Is there a way for me to make it dynamic to a source sheet (the file name doesn't change as well as location) which keeps on changing?


----------



## Alex Blakenburg (Jul 27, 2021)

I quite like @GraH 's suggested solution here:
It may work for you 

Power Query Refresh Prompt To Select File



GraH said:


> Alternative is to filter on latest file on the column creation date. No need to sort first.


----------



## alansidman (Jul 27, 2021)

crosspost:  Dynamic source file name change in PowerQuery


----------



## Alex Blakenburg (Jul 27, 2021)

alansidman said:


> crosspost:  Dynamic source file name change in PowerQuery



Thanks @alansidman, did they post any interesting options. I have not joined that forum and unlike some others it gives you zero visibility.


----------



## alansidman (Jul 27, 2021)

Nothing had been posted.  Same request as here.


----------



## albertan (Jul 27, 2021)

alansidman said:


> Nothing had been posted.  Same request as here.


I mentioned in the other forum that I posted on this forum for a full disclosure, FYI


----------



## albertan (Jul 27, 2021)

Alex Blakenburg said:


> I quite like @GraH 's suggested solution here:
> It may work for you
> 
> Power Query Refresh Prompt To Select File


I figured the way to do it. Used today's formula and concatenated it with another portion that I drill downed and used as a "filepath" which replaced the original path


----------



## GraH (Jul 28, 2021)

Simply read from the folder, select latest file via the filter.  Since it is a date/time column it supports time intelligence.  No need for formula and filepath constructions.
@Alex Blakenburg , thanks for the mention


----------



## albertan (Jul 28, 2021)

GraH said:


> Simply read from the folder, select latest file via the filter.  Since it is a date/time column it supports time intelligence.  No need for formula and filepath constructions.
> @Alex Blakenburg , thanks for the mention


I think you mis understood, because the file keeps changing every month when it comes to sheet name. Anyway, I got problem solved. Thanks


----------



## GraH (Jul 28, 2021)

Good you have a solution ?.

To be frank, I think you misunderstood...   

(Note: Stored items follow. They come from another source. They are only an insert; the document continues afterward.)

Lemma lock_next_accounted base h (s s' : Locks) l h' :
  lock_next s l = Some (s', h') → accounted base h s → accounted base (h ++ h') s'.
Proof.
  intros Hn Ha. pose proof Ha as [Hinv (total0 & Hacc & _)].
  assert (∀ s1, frame (lk_store s) (lk_store s1) → client (lk_store s1) = client (lk_store s) →
            pending_in s1 = pending_in s →
            (later (lk_store s) (lk_store s1) → loop_inv (lk_store s1) (lk_loop s1)) →
            accounted base (h ++ []) s1) as Hquiet.
  { intros s1 Hf Hc Hp Hi. rewrite app_nil_r.
    eapply accounted_quiet; [done| |done|done|exact Ha]. by rewrite Hc. }
  destruct l as [| | | | | |c|k|k n]; [..|by eapply drop_call_accounted]; simpl in Hn.
  - destruct (lk_loop s) as [| | | |sp []| | |] eqn:Hpc; try done.
    destruct (stream_turn _ _ _ sp) as [[[[[w1 cells] m1] polled] h1]|] eqn:Hst; [|done].
    simplify_eq/=.
    destruct (stream_turn_account _ _ _ _ _ _ _ _ _ _ Hacc Hinv Hst) as (_ & _ & _ & _ & Hsp).
    eapply accounted_step; [|intros _; simpl; by destruct polled|exact Ha].
    intros total Htot.
    destruct (stream_turn_account _ _ _ _ _ _ _ _ _ _ Htot Hinv Hst) as (new & Hs & Hf & Hm & _).
    exists new, []. rewrite app_nil_r. split_and!; [done| |done].
    unfold pending_in. rewrite Hpc. simpl. unfold moved in *. rewrite <-(assoc_L (++)), Hm.
    destruct polled; simpl; solve_Permutation.
  - destruct (loop_turn_account _ _ _ _ Hacc Hinv Hn) as (_ & _ & _ & Hi & Hc).
    eapply accounted_step; [|done|exact Ha]. intros total Htot.
    destruct (loop_turn_account _ _ _ _ Htot Hinv Hn) as (Hs & Hf & Hm & _).
    exists [], []. split_and!; [done| |done]. unfold pending_in, moved in *. rewrite Hc.
    rewrite app_nil_r in *. rewrite Hm. solve_Permutation.
  - destruct (lk_loop s) as [| | | |sp []| | |] eqn:Hpc; try done. simplify_eq.
    apply Hquiet; [done|done| |done]. unfold pending_in. by rewrite Hpc.
  - destruct (shutdown_signal _); [|done].
    destruct (lk_loop s) as [| | | |sp []| | |] eqn:Hpc; simplify_eq;
      (apply Hquiet; [done|done| |done]); unfold pending_in; by rewrite Hpc.
  - destruct (lk_loop s) eqn:Hpc; simplify_eq; unfold delay_elapsed; case_match;
      (apply Hquiet; [done|done| |done]); unfold pending_in; by rewrite Hpc.
  - simplify_eq. by apply Hquiet.
  - simplify_eq. apply Hquiet; [done|done| |done]. unfold pending_in. simpl.
    rewrite fmap_app, join_app. simpl. by rewrite begin_call_pending, !app_nil_r.
  - destruct (lk_calls s !! k) as [pc|] eqn:Hk; [|done]. simpl in Hn.
    destruct (call_turn _ _ k pc) as [[[[w1 m1] pc1] h1]|] eqn:Hct; [|done]. simplify_eq/=.
    eapply accounted_step; [|by intros Hl; eapply loop_inv_later, Ha|exact Ha].
    intros total Htot.
    destruct (call_turn_account _ _ _ _ _ _ _ _ _ Htot Hct) as (new & unknown & Hs & Hm & Hu).
    exists new, unknown. split_and!; [done| |done]. by eapply pending_insert.
Qed.
(* ===== verification/Prelude.v ===== *)
(** * QRX core: verification library

    A shallow embedding of the core of the QRX node (src/qrx-core/src, in C):
    what it stores, how it agrees, how it orders and executes transactions, how
    its drive and its market of computation account for work, and how AURA
    routes it, with the theorems that make these parts correct. Pure C functions
    are Rocq functions; functions that change a structure take it and return it;
    a call that can fail returns the code of the source, or an [option] where
    the source returns only an error; threads are step relations. Machine
    integers are [Z] with their wrap-around written out ([+64], [u32], ... in
    scope [word_scope]); C strings and byte arrays are lists of bytes.
    Everything is executable, and every theorem with hypotheses has a run on
    which they hold.

    ** The program and its parts

    A node keeps its state in QRXDB (qrxdb.c), an append-only log of records
    with a write-ahead log, an index and a Merkle root.  Transactions wait in
    the VELOCITY mempool (mempool/qrx_velocity_mempool.c), which has a log of
    its own.  For a block the mempool makes a plan: the best transactions, cut
    into waves by the scheduler (mempool/qrx_velocity_scheduler.c).  The MVCC
    executor (mempool/qrx_velocity_mvcc.c) runs the waves speculatively on a
    snapshot of QRXDB, resolves conflicts and commits one batch.  Proposers are
    chosen by consensus/qrx_deterministic_rotation.c, rounds are finalized by
    consensus/qrx_finality*.c, and equivocation is found by
    consensus/qrx_slashing.c.  A chain starts from a Genesis written and read
    by chain_params.c with the material of genesis/; economics/ splits the
    rewards.  Beside the chain, compute/qrx_aura_model_fabric.c keeps the pods
    that serve models and routes requests to them, and bitcoin/qrx_btc_spv.c
    keeps the headers of Bitcoin, in QRXDB, to check payments there.

    The drive spreads a file over providers as shards of an erasure code
    (storage/qrx_erasure.c) whose possession is proved by Merkle paths
    (qrx_merkle.c, qrx_capacity_proof.c, qrx_postor.c); resource/ keeps the bonds
    and contracts and places the shards.  compute/qrx_compute.c is the market of
    computation: graphs of jobs, quotes, escrow, budgets, the sessions of agents
    that ask for jobs, and the expert pods that run large models.  What a
    provider did is judged by qrx_compute_adversarial.c, settled from its escrow
    by qrx_pouc_mainnet.c and qrx_pouc_consensus.c, checked by validators that
    qrx_pouc_verifier.c draws by stake, and undone in a reorganisation of the
    chain by the journal that qrx_pouc_undo.c keeps in QRXDB.

    ** Files

    - Prelude: words, lists, sums, the tactics [word], [dlia], [unwrap], lemmas
      on parallel workers.  Format: [strtoll], [snprintf], decimal and
      hexadecimal output, the [key=value] fields of texts.
    - Economics, Rotation, Finality: economics/qrx_economics.c;
      consensus/qrx_deterministic_rotation.c, qrx_nonce_enforcement.c,
      qrx_timestamp_enforcement.c; consensus/qrx_finality.c,
      qrx_finality_state.c, qrx_slashing.c.  The [qrx_finality_state_t] of a
      round is a record whose vote arrays are lists; OpenSSL is a parameter.
    - DbCodec, DbStore, DbWal: qrxdb.c.  The mapped file is the list of its
      bytes, the directory of segments a [gmap]; [QrxDB] is the struct with
      both, and a [Disk] is what a closed or crashed database leaves.  DbLog,
      DbView, DbMerkle, DbReplay, DbCommit: what they compute, up to the
      abstract state: [contents db s] says that [db] holds the finite map [s]
      and can be reopened, [serves db s] that lookups, the root and
      [qrxdb_verify] answer for [s].  DbScenarios: runs.
    - AccessMap, Scheduler: qrx_velocity_scheduler.c.  [AccessTable] is the
      interface of the hash table, with [AccessTableLaws]; the open-addressing
      table of the source and a [gmap] are instances.  SchedulerFacts,
      SchedulerWaves: theorems for every lawful table.
    - Mempool: qrx_velocity_mempool.c and the disk file of its log; [io] says
      which writes fail.  MempoolFacts, MempoolSpec (refinement of an abstract
      pool of lists), MempoolPlan (plans, parallel verification),
      MempoolScenarios.
    - Genesis, ChainParams: genesis/*.c and chain_params.c; ChainParamsFacts,
      ChainGenesis (round trip, emission).
    - Aura, AuraFabric, AuraRoute: qrx_aura_model_fabric.c and the calibration
      profile of compute/qrx_compute.c; AuraFacts, AuraOrder, AuraRouting,
      AuraGlobe.
    - Mvcc (the adapters of single transactions, in a monad of reads, writes
      and [goto bad]), MvccOrders (the order book: qrx_velocity_dynamic.inc),
      MvccBatch (workers, resolution, commit): qrx_velocity_mvcc.c.
      MvccWorkers (the workers; class [Framed]: a computation depends only on
      the reads it records), MvccSerial, MvccLedger (class [Keeps]: a
      computation that leaves the money alone), MvccMoves, MvccExec (the serial
      specification [exec_plan]), MvccState; MvccBook (quotes, matches),
      MvccMatch (candidates); MvccMarket: runs.
    - Spv (headers), SpvProof (payments): bitcoin/qrx_btc_spv.c over a lookup
      [get], with OpenSSL's big numbers as the class [BnOps] and its laws.
      SpvTarget (compact targets; the integers as an instance), SpvState (keys),
      SpvChain (what is read from ancestors stays; the tree, forks), SpvBest,
      SpvNode (every accepted header keeps [spv_ok]); SpvMerkle, SpvPayments;
      SpvScenarios: runs.
    - DriveMerkle (trees), DriveCapacity (capacity and retrieval proofs):
      storage/qrx_merkle.c, resource/qrx_capacity_proof.c,
      storage/qrx_postor.c.  Erasure:
      storage/qrx_erasure.c; ErasureMatrix (the field of 256 elements, Gaussian
      elimination), ErasureCode (any k shards are enough; files in stripes).
    - Market: the bonds, contracts, reputation, capacity and placement of
      resource/; MarketFacts, PlacementFacts.
    - Compute (jobs, graphs, capabilities), ComputeMarket (quotes, escrow,
      budgets, receipts), AuraAgent (agents, chats, projects, code workspaces),
      Moe and MoeRun (expert pods): compute/qrx_compute.c.  ComputeOrder (the
      order of a graph), ComputeGraph (its commitment), ComputeFacts,
      AuraAgentFacts, MoeFacts, MoeRunFacts.
    - PoucUndo: compute/qrx_pouc_undo.c over the database of DbStore and DbWal.
      PoucUndoFacts (texts and keys of the journal, what fits in a batch),
      PoucRollback ([history]: the databases that runs of compute transactions
      leave; [ledger]: what they hold).  Pouc: qrx_compute_adversarial.c,
      qrx_pouc_mainnet.c, the credits of qrx_pouc_consensus.c and the draw and
      penalties of qrx_pouc_verifier.c; PoucFacts.

    ** What the theorems show

    - Storage: a crash anywhere in a commit reopens as the state before or
      after ([crash_recovery]); commits refine updates of a map
      ([batch_commit_refines]); close and open keep it ([open_close_roundtrip]);
      snapshots are isolated ([snapshot_isolation]); the root binds the map
      ([merkle_root_binding]).  Three histories lose data: a compaction followed
      by a reopening, a torn log tail, a batch committed after another write.
    - Agreement: two finalized blocks of a round expose more than a third of
      the power, when each was finalized by one precommit per validator
      ([accountable_safety]); the state machine of a round keeps its
      invariant and its decision; signatures, payloads and slashing.  One
      validator that repeats its vote can finalize alone
      ([repeated_precommit_finalizes]), and the quorum is exact only below 2^63.
    - Mempool and scheduler: runs refine the abstract pool
      ([mempool_refines]), while a transaction over the limit of the log makes
      it unreadable ([oversized_add_blocks_reopening]), and the pool's
      invariant survives failed writes; plans are sorted, complete and
      independent of arrival; conflicting transactions are in increasing waves
      ([schedule_orders_conflicts]) and the hash table does not matter;
      parallel verification ends with the sequential answer.
    - Execution, without orders: every interleaving of the workers gives the sequential result
      ([wave_deterministic]); a batch leaves the database alone or in the state
      of serial execution ([execute_batch_serializable]); balances and the pool
      of fees keep their sum ([batch_conserves_money]).
    - Order book: a match conserves both assets, free and locked, and leaves
      locked exactly what the rest can cost ([settle_match_conserves]); a taker
      meets exactly the live orders of the other side, by price and age
      ([candidates_by_priority]); an order too small to be priced blocks
      the orders that would meet it ([dust_order_blocks_buyer]).
    - Chain: a written Genesis verifies and reads back ([genesis_roundtrip]),
      and its emission stays below the maximal supply ([emission_bounded]).
    - Drive: any k shards of an erasure-coded file give it back
      ([erasure_roundtrip]), striped or whole ([encode_file_is_encode]); a
      capacity proof is accepted exactly from who has the chunk, up to
      collisions ([capacity_proof_exact]); a bond is paid back
      once, after its exit, and loses only what was taken ([bond_lifecycle]).
    - Computation: the order of a graph is the least topological order, or the
      graph has a cycle ([topological_order_spec]); its commitment binds it
      ([graph_commitment_binding]); an escrow is paid once and exactly
      ([escrow_lifecycle]); a budget is never exceeded
      ([budget_never_exceeded]); sessions, tool calls and code executions of
      agents stay within their manifests ([session_within_manifest],
      [tool_call_job], [execution_well_formed]); prefetch plans do not depend on
      the order of arrival ([prefetch_plan_canonical]), micro-batches keep their
      limits ([microbatch_within_limits]), streams their counters
      ([stream_accounts]), and every valid policy has an advice
      ([schedule_advice_spec]).
    - Proofs of computation: a rollback gives every key the value that the
      transactions kept give it ([rollback_restores]), but a journal of more
      than 4096 entries blocks it ([full_journal_blocks_rollback]); a settlement
      pays out what the escrow held ([settlement_conserves]) and nothing to who
      was convicted ([convicted_not_paid]); verifiers are distinct, unrelated
      and paid within the reward ([selection_spec]); a penalty takes exactly its
      amount ([penalty_exact]); a claim large enough wraps the risk to zero
      ([overclaim_undetected]).
    - AURA: the automatic route is optimal among the models that will do
      ([route_auto_spec]) whatever the order of the pods; public regions have
      enough providers and the counts of the snapshot are exact; ratios are
      exact on 64 bits.
    - Bitcoin: after any sequence of headers the active chain is the one of
      most work, of genuine headers that keep the rules
      ([spv_chain_of_most_work]); targets change as asked ([retarget_bounds]);
      Merkle proofs are complete and sound up to collisions ([merkle_complete],
      [merkle_sound]), but leave the high bits of the index free
      ([merkle_index_free]); payments are found ([tx_output_found]).

    ** Bounds and fuel

    Loops with a structural argument are [Fixpoint]s or folds.  The others take
    fuel that is shown to suffice: decimal output has 20 digits for 64 bits,
    the replay of a log has one step more than the file has bytes, the search
    of [ratio_bps64] has 14 steps for answers up to 10000 and the halvings of a
    reward 64, the probes of the hash table as many as it has slots, doubling
    sizes and powers of two 64, a walk to the ancestors of a Bitcoin header one
    step more than its height, the levels of a Merkle tree 64 and of a proof 65,
    an integer square root 32, the stripes of a file as many as a shard has
    bytes, the order of a graph as many as it has nodes.

    ** Not modelled

    Allocation and file calls succeed unless the source's own answer to their
    failure is the subject (the mempool log, crashes of the database); locks
    are the atomicity of the steps. Cryptography (SHA, OpenSSL keys) is a
    parameter. Of the executor the statistics and the clock are left out, the
    block time of chain.conf is an argument, and the theorems on batches are
    for plans without order transactions. Of the proofs of computation, the
    texts of the transactions, the journal of settlements, the records of
    penalties and the loading of requests from the database are left out: they
    print and parse records around the rules that are modelled. The rest of
    the repository is listed in the manifest: the node and command line around
    these parts (qrx.c, qrxd.c, qrx_cli.c) work on files, processes and global
    state; network/ and the transport of the drive on sockets; privacy/ and
    the cross-chain settlement are included by qrx.c and use its globals and
    OpenSSL; the services of AURA run processes and plugins; the registries,
    task globes and gates of resource/ read files; wallet, browser and tools
    are in other languages. *)

From Stdlib Require Export ZArith Lia.
From Stdlib Require Export Strings.Byte.
From Stdlib Require Strings.String.
From coqutil Require Export Byte Word.LittleEndianList.
From stdpp Require Export base list list_numbers numbers.
From stdpp Require Import gmap.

It's a .csv, so it does not have a sheet name, only a filename. You construct that filename based on today's date, with a formula. I suggest to read from folder, then select the last file.  Regardless of its' name it will get selected.











Where I started with this list




In your example there is going to be only 1 file, since the old ones get removed automatically.
Obviously you choose what you think is best.


----------